ACTION ITEM: Everything from the line containing "sent_client (fun c => (o_requests" to the last line of the entries must be reproduced exactly, and nothing outside that range.
EXTRACTED INFORMATION START
Lemma view_same_osd c o x x' :
  oc_osds c !! o = Some x -> o_requests x' = o_requests x -> view_of (c <| oc_osds ::= insert o x' |>) = view_of c.
Proof.
  intros Hr E. unfold view_of. change (oc_osds (c <| oc_osds ::= insert o x' |>)) with (<[o := x']> (oc_osds c)).
  rewrite fmap_insert, insert_id; [done|]. by rewrite lookup_fmap, Hr, E.
Qed.

Lemma rest_set_req c q r' :
  rest_ok c -> q_linger r' = false -> sendable (q_req r') -> rest_ok (c <| oc_reqs ::= insert q r' |>).
Proof. intros [] Hl Hs. split; try done. cbn. by apply map_Forall_insert_2. Qed.

Lemma rest_set_osd c o x x' :
  rest_ok c -> oc_osds c !! o = Some x -> o_linger_requests x' = [] -> rest_ok (c <| oc_osds ::= insert o x' |>).
Proof.
  intros [Hl Hr Ho (m & Hm & Hg & Ha)] Hx Hx'. split; try done; cbn.
  - by apply map_Forall_insert_2.
  - exists m. split; [done|]. split; [done|]. apply map_Forall_insert_2; [|done]. exact (Ha o x Hx).
Qed.

Lemma registered_reg c q : registered q c = true <-> reg (view_of c) q.
Proof. unfold registered, mem, reg. cbn. by rewrite bool_decide_eq_true. Qed.

Lemma on_linger_none c q : map_Forall (fun _ x => o_linger_requests x = []) (oc_osds c) -> on_linger_osd q c = false.
Proof.
  intros Ho. unfold on_linger_osd. apply not_true_is_false. rewrite existsb_exists. intros ([o x] & Hin & Hm).
  apply list_elem_of_In, elem_of_map_to_list in Hin. specialize (Ho o x Hin). cbn in Ho. unfold mem in Hm.
  rewrite Ho in Hm. by apply bool_decide_eq_true in Hm as ?%not_elem_of_nil.
Qed.

Lemma on_osd_none c q : (forall o x, oc_osds c !! o = Some x -> q ∉ o_requests x) -> on_osd q c = false.
Proof.
  intros Ho. unfold on_osd. apply not_true_is_false. rewrite existsb_exists. intros ([o x] & Hin & Hm).
  apply list_elem_of_In, elem_of_map_to_list in Hin. unfold mem in Hm. apply bool_decide_eq_true in Hm. by eapply Ho.
Qed.

(** ** References *)
Definition put_req (q : nat) (r : osd_request) (c : osd_client) : osd_client :=
  if q_kref r - 1 =? 0
  then c <| oc_reqs ::= delete q |> <| oc_log ::= fun l => (l ++ [MsgRevokeIncoming q]) ++ [ReqFreed q] |>
  else c <| oc_reqs ::= insert q (r <| q_kref ::= Z.pred |>) |>.

Lemma run_put q c r : oc_reqs c !! q = Some r -> ceph_osdc_put_request q c = Ret (tt, put_req q r c).
Proof.
  intros Hr. unfold ceph_osdc_put_request, put_req. rewrite (run_get_req q _ c r Hr). by destruct (q_kref r - 1 =? 0).
Qed.

Lemma put_req_ok q c r :
  client_ok c -> oc_reqs c !! q = Some r -> ~ reg (view_of c) q \/ 1 < q_kref r -> client_ok (put_req q r c).
Proof.
  intros [Hv Hr] Hq Hn. pose proof (ok_kref _ Hv q _ (view_req c q r Hq)) as Hk. cbn in Hk.
  destruct (ro_reqs c Hr q r Hq) as [Hl Hs]. unfold put_req. case_Zb.
  - split.
    + assert (view_of (c <| oc_reqs ::= delete q |> <| oc_log ::= fun l => (l ++ [MsgRevokeIncoming q]) ++ [ReqFreed q] |>) =
        free q (view_of c)) as -> by (unfold view_of, free; cbn; by rewrite fmap_delete).
      apply free_ok; [done|]. destruct Hn; [done|lia].
    + destruct Hr. split; try done. cbn. by apply map_Forall_delete.
  - split; [|by apply rest_set_req].
    rewrite (view_alter_req c q r (fun x => x <| v_kref := q_kref r - 1 |>)) by done.
    apply (set_kref_ok (view_of c) q (q_kref r - 1)); [done|lia].
Qed.
Lemma inc_maps_run tid n : forall p newmap was_full c,
  ordered tid newmap c -> inc_good n p newmap was_full c ->
  yields (inc_maps osd_idle_ttl HZ scratch fuel garbage buf end_ kmalloc_ok osd_ok n p newmap was_full) c
    (fun r => ordered tid (taken r)).
Proof.
  induction n as [|n IH]; intros p newmap was_full c (Hok & Ht & Hu) Hg; [by apply yields_ret|]. cbn [inc_good inc_maps] in *.
  destruct (decode_at _ p) as [[[epoch maplen] p1]|e|f]; [|apply yields_ret; by rewrite Hg in Hu|done].
  eapply yields_run; [reflexivity|]. destruct (oc_map c) as [map|]; [|by apply IH].
  destruct (_ =? epoch); [|by apply IH]. destruct (osdmap_apply_incremental _ _ _ _) as [[new|e|f] s]; [| |done].
  - destruct Hg as [Hc Hg]. set (c1 := c <| oc_map := Some (default (d_obj s) new) |>) in *.
    destruct (kick_map_run osd_ok false (was_full || is_full c1) _ c Hok Hc) as (c2 & E2 & Hok2 & Ht2).
    eapply (yields_run _ _ _ tt c1); [done|]. eapply yields_run; [reflexivity|]. eapply yields_run; [exact E2|].
    apply IH; [split; [done|split; [congruence|done]]|by apply Hg].
  - destruct Hg as [-> Hc]. eapply yields_run; [reflexivity|]. apply yields_ret. split; [by apply set_map_covers|]. split; [done|by apply Hu].
Qed.

(** The last full map, if it is newer. *)
Fixpoint full_good (n : nat) (p : Z) (c : osd_client) : Prop :=
  match n with
  | O => True
  | S n =>
      match decode_at (decode_map_head buf end_) p with
      | Fault _ => False
      | Err _ => True
      | Ret ((epoch, maplen), p) =>
          if (0 <? n)%nat || match oc_map c with Some map => epoch <=? om_epoch map | None => false end
          then full_good n (p + maplen) c
          else
            match ceph_osdmap_decode buf kmalloc_ok (p + maplen) (Dst p 0%nat zero_osdmap) with
            | (Fault _, _) => False
            | (Err _, _) => True
            | (Ret new, _) => covers c new
            end
      end
  end.

Lemma full_maps_run tid n : forall p was_full c,
  ordered tid false c -> full_good n p c ->
  yields (full_maps osd_idle_ttl HZ scratch fuel garbage buf end_ kmalloc_ok osd_ok n p was_full) c
    (fun r => ordered tid (match r with Some _ => true | None => false end)).
Proof.
  induction n as [|n IH]; intros p was_full c (Hok & Ht & Hu) Hg; [by apply yields_ret|]. cbn [full_good full_maps] in *.
  destruct (decode_at _ p) as [[[epoch maplen] p1]|e|f]; [|by apply yields_ret|done].
  eapply yields_run; [reflexivity|]. destruct ((0 <? n)%nat || _) eqn:El; [by apply IH|].
  assert (n = 0%nat) as -> by (destruct n; done).
  destruct (ceph_osdmap_decode _ _ _ _) as [[new|e|f] s]; [|by apply yields_ret|done].
  set (c1 := c <| oc_map := Some new |>) in *. eapply (yields_run _ _ _ tt c1); [done|]. eapply yields_run; [reflexivity|].
  match goal with |- context [kick_requests _ _ _ _ _ _ ?b ?fw] => destruct (kick_map_run osd_ok b fw _ c Hok Hg) as (c2 & E2 & Hok2 & Ht2) end.
  eapply yields_run; [exact E2|]. apply yields_ret. split; [done|]. split; [congruence|done].
Qed.

(** The message as a whole. *)
Definition good_maps (c : osd_client) : Prop :=
  match decode_at (_ ⇐ ceph_decode_need end_ 16 EINVAL; ceph_decode_copy buf 16) 0 with
  | Fault _ => False
  | Err _ => True
  | Ret (fsid, p) =>
      forall ok c1, ceph_check_fsid fsid c = Ret (ok, c1) -> 0 <= ok ->
      let c2 := c1 <| oc_log ::= fun l => l ++ [DownWrite] |> in
      match decode_at (ceph_decode_32_safe buf end_ EINVAL) p with
      | Fault _ => False
      | Err _ => True
      | Ret (nr_maps, p) =>
          inc_good (Z.to_nat nr_maps) p false (is_full c2) c2 /\
          forall p' wf c3,
            inc_maps osd_idle_ttl HZ scratch fuel garbage buf end_ kmalloc_ok osd_ok (Z.to_nat nr_maps) p false (is_full c2) c2 =
              Ret (Some (false, p', wf), c3) ->
            match decode_at (ceph_decode_32_safe buf end_ EINVAL) p' with
            | Fault _ => False
            | Err _ => True
            | Ret (nr_maps, p) => full_good (Z.to_nat nr_maps) p c3
            end
      end
  end.

Lemma map_bad_run tid c : ordered tid false c -> yields map_bad c (fun _ => settled tid tid).
Proof.
  intros (Hok & Ht & Hu). eexists _, _. split; [reflexivity|]. split; [by apply log_ok, log_ok|].
  split; [by apply Hu|cbn; lia].
Qed.

Lemma map_done_run tid c : ordered tid true c -> yields map_done c (fun _ => settled tid tid).
Proof.
  intros (Hok & Ht & _). destruct (ro_map c (co_rest _ Hok)) as (m & Hm & _). unfold map_done.
  eapply yields_run; [reflexivity|]. eapply yields_run; [reflexivity|]. change (oc_map (_ <| oc_log ::= _ |>)) with (oc_map c).
  rewrite Hm. eapply yields_run; [reflexivity|]. eapply yields_run; [reflexivity|].
  match goal with |- yields _ ?cc _ => assert (Hok1 : client_ok cc /\ oc_last_tid cc = tid) by (split; [by apply log_ok, log_ok|done]) end.
  eapply (yields_bnd _ _ _ (fun _ c' => client_ok c' /\ oc_last_tid c' = tid)).
  { apply yields_if; [|by apply yields_ret]. eexists _, _. split; [reflexivity|]. split; [apply log_ok, Hok1|apply Hok1]. }
  intros [] c2 [Hok2 Ht2]. destruct (send_queued_run c2 Hok2) as (c3 & sends & E3 & Hok3 & Hu3 & _ & _ & Hl3 & _).
  eapply yields_run; [exact E3|]. eexists _, _. split; [reflexivity|]. split; [by apply log_ok|]. split; [done|cbn; lia].
Qed.

Lemma check_fsid_run tid fsid c :
  settled tid tid c -> exists ok c', ceph_check_fsid fsid c = Ret (ok, c') /\ settled tid tid c'.
Proof.
  intros (Hok & Hu & Ht). unfold ceph_check_fsid. rewrite run_get. case_match; [by eexists _, c|].
  eexists _, _. split; [reflexivity|]. split; [destruct Hok as [Hv []]; by split; [|split]|done].
Qed.

Lemma handle_map_run tid c :
  settled tid tid c -> good_maps c ->
  yields (ceph_osdc_handle_map osd_idle_ttl HZ scratch fuel garbage buf end_ kmalloc_ok osd_ok) c (fun _ => settled tid tid).
Proof.
  assert (Hord : forall c', settled tid tid c' -> ordered tid false c') by (intros c' (? & ? & ?); split; [done|]; split; [lia|done]).
  intros Hset Hg. unfold ceph_osdc_handle_map, good_maps, or_bad in *.
  destruct (decode_at (dbind _ _) 0) as [[fsid p]|e|f]; [|by apply map_bad_run, Hord|done].
  destruct (check_fsid_run tid fsid c Hset) as (ok & c1 & E1 & Hset1). eapply yields_run; [exact E1|].
  destruct (Z.ltb_spec ok 0) as [Hneg|Hpos]; [by apply yields_ret|]. specialize (Hg ok c1 E1 Hpos). cbv zeta in Hg.
  eapply yields_run; [reflexivity|]. eapply yields_run; [reflexivity|]. set (c2 := c1 <| oc_log ::= _ |>) in *.
  assert (Hset2 : settled tid tid c2) by (destruct Hset1 as (? & ? & ?); split; [by apply log_ok|done]).
  destruct (decode_at _ p) as [[nr p2]|e|f]; [|by apply map_bad_run, Hord|done]. destruct Hg as [Hinc Hfull].
  destruct (inc_maps_run tid (Z.to_nat nr) p2 false (is_full c2) c2 (Hord _ Hset2) Hinc) as (r & c3 & E3 & H3).
  eapply yields_run; [exact E3|]. destruct r as [[[[] p3] wf]|]; [by apply map_done_run| |by apply map_bad_run].
  specialize (Hfull p3 wf c3 E3). destruct (decode_at _ p3) as [[nf p4]|e|f]; [|by apply map_bad_run|done].
  destruct (full_maps_run tid (Z.to_nat nf) p4 wf c3 H3 Hfull) as (r & c4 & E4 & H4). eapply yields_run; [exact E4|].
  destruct r as [u|]; [|by apply map_bad_run]. eapply yields_run; [reflexivity|].
  destruct (ro_map c4 (co_rest _ (proj1 H4))) as (m & -> & _). by apply map_done_run.
Qed.
End HandleMap.

End Client.
(* ===== verification/OsdLimits.v ===== *)
(** * What the OSD client does not guarantee

    Runs of the client of OsdClient.v and OsdReply.v that end badly, evaluated. *)
From stdpp Require Import gmap.
From S2P Require Import Prelude.
From S2P Require Import Wire.
From S2P Require Import RbTree.
From S2P Require Import OsdMap.
From S2P Require Import OsdMapDecode.
From S2P Require Import PgMapping.
From S2P Require Import PgActing.
From S2P Require Import OsdReq.
From S2P Require Import OsdClient.
From S2P Require Import OsdReply.
From S2P Require Import OsdTrace.
Local Open Scope Z_scope.
Local Open Scope ceph_scope.
Local Open Scope osdc_scope.

Definition run_on {A B} (m : OM A) (c : osd_client) (f : osd_client -> B) : option B :=
  match m c with Ret (_, c') => Some (f c') | _ => None end.

Definition is_send (e : effect) : bool := match e with ConSend _ _ _ _ => true | _ => false end.
Definition sends (c : osd_client) : nat := length (filter is_send (oc_log c)).

(** The map of the example with OSD 2 down. *)
Definition map_2_down : ceph_osdmap := set_state (PgActing.example_osdmap []) [3; 1; 1; 3; 3; 3].
Definition set_map (m : ceph_osdmap) : OM unit := modify (fun c => c <| oc_map := Some m |>).
Abbreviation kick := (kick_requests 60 100 (repeat 0 48) 30 (repeat 0 16) true false false).

(** The request was sent, lingers, and was acknowledged. *)
Definition lingers : OM unit :=
  _ ⟸ ceph_osdc_set_request_linger 0; _ ⟸ __register_linger_request 0; __unregister_request 60 100 0.

(** A lingering request whose OSD goes down is mapped to another one and
    queued; then __unregister_linger_request takes it out of the queue again: it
    is registered, has a session, waits in no list, and is not sent. *)
Theorem kick_requests_forgets_linger :
  run_on (_ ⟸ lingers; _ ⟸ set_map map_2_down; _ ⟸ kick; __send_queued) sent_client
    (fun c => (registered 0 c, q_osd <$> oc_reqs c !! 0%nat, oc_req_lru c ++ oc_req_unsent c ++ oc_req_notarget c, (sends c - sends sent_client)%nat))
  = Some (true, Some (Some 0), [], 0%nat).
Proof. vm_compute. reflexivity. Qed.

(** The placement group of the request. *)
Definition request_pg : ceph_pg :=
  match oc_reqs sent_client !! 0%nat with
  | Some r => Pg (pool (q_pgid r)) (u32 (ceph_stable_mod (s32 (seed (q_pgid r))) 8 7))
  | None => Pg 0 0
  end.

(** primary_temp comes from the wire and is used as an index of osd_addr: with
    OSD 99 as the primary of a group, mapping a request to it reads outside the
    array of 6. *)
Theorem map_request_trusts_primary_temp :
  (_ ⟸ set_map (set_primary_temp (PgActing.example_osdmap []) (Node Black Nil (PrimaryTemp request_pg 99) Nil));
   _ ⟸ modify (fun c => c <| oc_reqs := {[ 0%nat := built ]} |>);
   ceph_osdc_start_request 60 100 (repeat 0 48) 30 (repeat 0 16) true 0 false) idle_client
  = Fault OutOfBounds.
Proof. vm_compute. reflexivity. Qed.

(** A map with fewer OSDs that also pauses reads: the request keeps its session
    with OSD 2, and __reset_osd looks up the address of OSD 2 in an array of 2. *)
Definition small_paused_map : ceph_osdmap :=
  set_flags_max (set_osds (PgActing.example_osdmap []) 2 [3; 3] [0x10000; 0x10000] (repeat (repeat 0 136) 2)) CEPH_OSDMAP_PAUSERD 1.

Theorem reset_osd_reads_past_addresses :
  (_ ⟸ set_map (set_affinity small_paused_map None); kick) sent_client = Fault OutOfBounds.
Proof. vm_compute. reflexivity. Qed.

(** A request that moves to another OSD while its old one stays up leaves the
    old session without requests, and out of the list of idle sessions: it is
    never closed. *)
Theorem moved_request_leaves_session :
  run_on (_ ⟸ set_map (set_pg_temp (PgActing.example_osdmap []) (Node Black Nil (PgTemp request_pg [4; 3]) Nil)); _ ⟸ kick; __send_queued)
    sent_client (fun c => (o_requests <$> oc_osds c !! 2, o_requests <$> oc_osds c !! 4, oc_osd_lru c))
  = Some (Some [], Some [0%nat], []).
Proof. vm_compute. reflexivity. Qed.

(** The session of a connection that never got as far as an authorizer is
    closed when it is idle for too long, but its memory is not freed. *)
Theorem put_osd_leaks_without_authorizer :
  run_on (_ ⟸ ceph_osdc_cancel_request 60 100 0; _ ⟸ modify (fun c => c <| oc_jiffies := 60 * 100 |>); handle_osds_timeout)
    sent_client (fun c => (bool_decide (oc_osds c !! 2 = None), drop (length (oc_log sent_client)) (oc_log c)))
  = Some (true, [MsgRevoke 0; TimeoutCancelled; ConClose 2]).
Proof. vm_compute. reflexivity. Qed.

(** A map message too short for an fsid: map_sem is released without having been
    taken. *)
Theorem handle_map_releases_untaken_lock :
  run_on (ceph_osdc_handle_map 60 100 (repeat 0 48) 30 (repeat 0 16) [] 0 (fun _ _ => true) true) idle_client oc_log
  = Some [Corrupt; UpWrite].
Proof. vm_compute. reflexivity. Qed.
EXTRACTED INFORMATION END
EXERCISE OUTPUT:
    sent_client (fun c => (o_requests <$> oc_osds c !! 2, o_requests <$> oc_osds c !! 4, oc_osd_lru c))
  = Some (Some [], Some [0%nat], []).
Proof. vm_compute. reflexivity. Qed.

(** The session of a connection that never got as far as an authorizer is
    closed when it is idle for too long, but its memory is not freed. *)
Theorem put_osd_leaks_without_authorizer :
  run_on (_ ⟸ ceph_osdc_cancel_request 60 100 0; _ ⟸ modify (fun c => c <| oc_jiffies := 60 * 100 |>); handle_osds_timeout)
    sent_client (fun c => (bool_decide (oc_osds c !! 2 = None), drop (length (oc_log sent_client)) (oc_log c)))
  = Some (true, [MsgRevoke 0; TimeoutCancelled; ConClose 2]).
Proof. vm_compute. reflexivity. Qed.

(** A map message too short for an fsid: map_sem is released without having been
    taken. *)
Theorem handle_map_releases_untaken_lock :
  run_on (ceph_osdc_handle_map 60 100 (repeat 0 48) 30 (repeat 0 16) [] 0 (fun _ _ => true) true) idle_client oc_log
  = Some [Corrupt; UpWrite].
Proof. vm_compute. reflexivity. Qed.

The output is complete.